Don’t jump to conclusions about increased retirement in June. Yes, if somebody is already 60 they would absolutely retire in Q2 because their lump sum can only go down from here, but those over 60 are gone - the unlucky ones were thrown out through NSI last summer, the lucky ones retired in February.
If you’re between 55 and 60, the increasing interest rates lower your lump sum on one hand, but on the other the smaller discount for early retirement, increased years of service and even higher salary average for the last three years of work push the lump sum up each extra year you work. On top of that, if you succeed to work for another year (a big if), you still get your salary, which at the end of the career is likely high (and that’s exactly why the company uses the oversized MLRP to hunt down REs).
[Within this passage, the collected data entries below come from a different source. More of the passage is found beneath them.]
(** X8: in src/submit_collection_results_to_qase.js and part_000 an
    execution is reported "passed" exactly when every step of the case finds
    an assertion and the first assertion it finds carries no error; one step
    whose assertion carries an error makes the report "failed" whatever the
    other steps are. *)
Theorem X8_passed_iff_every_step_backed (exec : Execution) (caseId : N)
    (qaseSteps : list CaseStep) :
  (status (PerCase.resultBody exec caseId qaseSteps) = passed
   <-> Forall (fun step => exists a, PerCase.assertion exec step = Some a /\ error a = None)
              qaseSteps)
  /\ (te_status (tc_execution (Batch.tcResult exec caseId qaseSteps)) = passed
      <-> Forall (fun step => exists a, Batch.assertion exec step = Some a /\ error a = None)
                 qaseSteps)
  /\ (forall step a e,
        step ∈ qaseSteps -> PerCase.assertion exec step = Some a -> error a = Some e ->
        status (PerCase.resultBody exec caseId qaseSteps) = failed
        /\ te_status (tc_execution (Batch.tcResult exec caseId qaseSteps)) = failed).
Proof.
  pose proof (PerCase_status_passed_iff exec caseId qaseSteps) as HP.
  pose proof (Batch_status_passed_iff exec caseId qaseSteps) as HB.
  rewrite PerCase_steps_passed_iff in HP. rewrite Batch_steps_passed_iff in HB.
  split; [exact HP|]. split; [exact HB|].
  intros step a e Hin Ha He. split.
  - apply (status_failed_iff _ _ HP). intros Hall.
    rewrite Forall_forall in Hall. destruct (Hall step Hin) as (a' & Ha' & He').
    congruence.
  - apply (status_failed_iff _ _ HB). intros Hall.
    rewrite Forall_forall in Hall. destruct (Hall step Hin) as (a' & Ha' & He').
    change (Batch.assertion exec step) with (PerCase.assertion exec step) in Ha'.
    congruence.
Qed.

Lemma X8_passed_iff_every_step_backed_witness :
  let a := {| name := "Status code is 200";
              error := Some {| message := "expected 200 got 500" |} |} in
  let ok := {| name := "Body has token"; error := None |} in
  let s1 := {| position := Some 1; action := None;
               expected_result := Some "Body has token" |} in
  let s2 := {| position := Some 2; action := None;
               expected_result := Some "Status code is 200" |} in
  status (PerCase.resultBody (named "Login Qase:501" [ok; a]) 501 [s1; s2]) = failed
  /\ te_status (tc_execution (Batch.tcResult (named "Login Qase:501" [ok; a]) 501 [s1; s2]))
     = failed.
Proof.
  cbv zeta.
  apply (proj2 (proj2 (X8_passed_iff_every_step_backed
           (named "Login Qase:501"
              [ {| name := "Body has token"; error := None |};
                {| name := "Status code is 200";
                   error := Some {| message := "expected 200 got 500" |} |} ])
           501
           [ {| position := Some 1; action := None;
                expected_result := Some "Body has token" |};
             {| position := Some 2; action := None;
                expected_result := Some "Status code is 200" |} ]))
         {| position := Some 2; action := None;
            expected_result := Some "Status code is 200" |}
         {| name := "Status code is 200";
            error := Some {| message := "expected 200 got 500" |} |}
         {| message := "expected 200 got 500" |}).
  - apply list_elem_of_In. simpl. auto.
  - reflexivity.
  - reflexivity.
Defined.
(** * City-tank: the authoritative game server and the audio codec

    A shallow embedding of [server/index.js] (the Entity Store, the socket
    handlers, the game loop, the bullet timers and the cleanup sweep) and of
    [compressAudio] / [decompressAudio] of [client/audio.js], with the
    properties the specification states about them.

    Conventions.
    - A JavaScript number is an IEEE 754 binary64 value: [num] is
      [spec_float] with the operations of [SpecFloat] at precision 53 and
      maximal exponent 1024, so comparisons with NaN and the infinities
      behave as in the engine.
    - [Date.now()] readings are integers ([Z]); a field that can be
      [undefined] is an [option].
    - A JavaScript [Map] is an association list in insertion order
      ([Map.forEach] visits entries in that order).
    - [Math.cos], [Math.sin] and the conversion of strings and objects to
      numbers are supplied by the engine ([Engine.t]); a conversion that
      throws is [None], and the handlers and loops stop where the code
      would be left by the exception. *)

From Stdlib Require Import ZArith QArith Qabs List String Bool Lia.
From Stdlib Require Import SpecFloat.
Import ListNotations.

Set Warnings "-register-all".
Local Open Scope string_scope.
Local Open Scope Z_scope.
Local Open Scope list_scope.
Individual calculations may vary, but it would take a way above average interest rate to get you at the point where if you work until mid 2022 you would work “for free” (the lump sum loss equals the salary earned during that time). It’s a possibility but we don’t really know how likely. Besides, by mid 2022 we might see the start of an upturn that would heat up the job market. That would explode EM’s attrition, which is high even today, with a lukewarm job market. That might force even the Dallas geniuses to reconsider getting rid of experienced workers, and it might be possible to retire normally at 61-62. By then the regular salary will overwhelm the lump sum loss.
Given all of the above, there’s little incentive to retire in June rather than wait to see if you get PIPed off and if so retire in September. Yes, the Q3 rates are worse than the Q2 ones, but you don’t loose that much for the lump sum, and you get extra three months of salary and a (slim) chance of eventual normal retirement.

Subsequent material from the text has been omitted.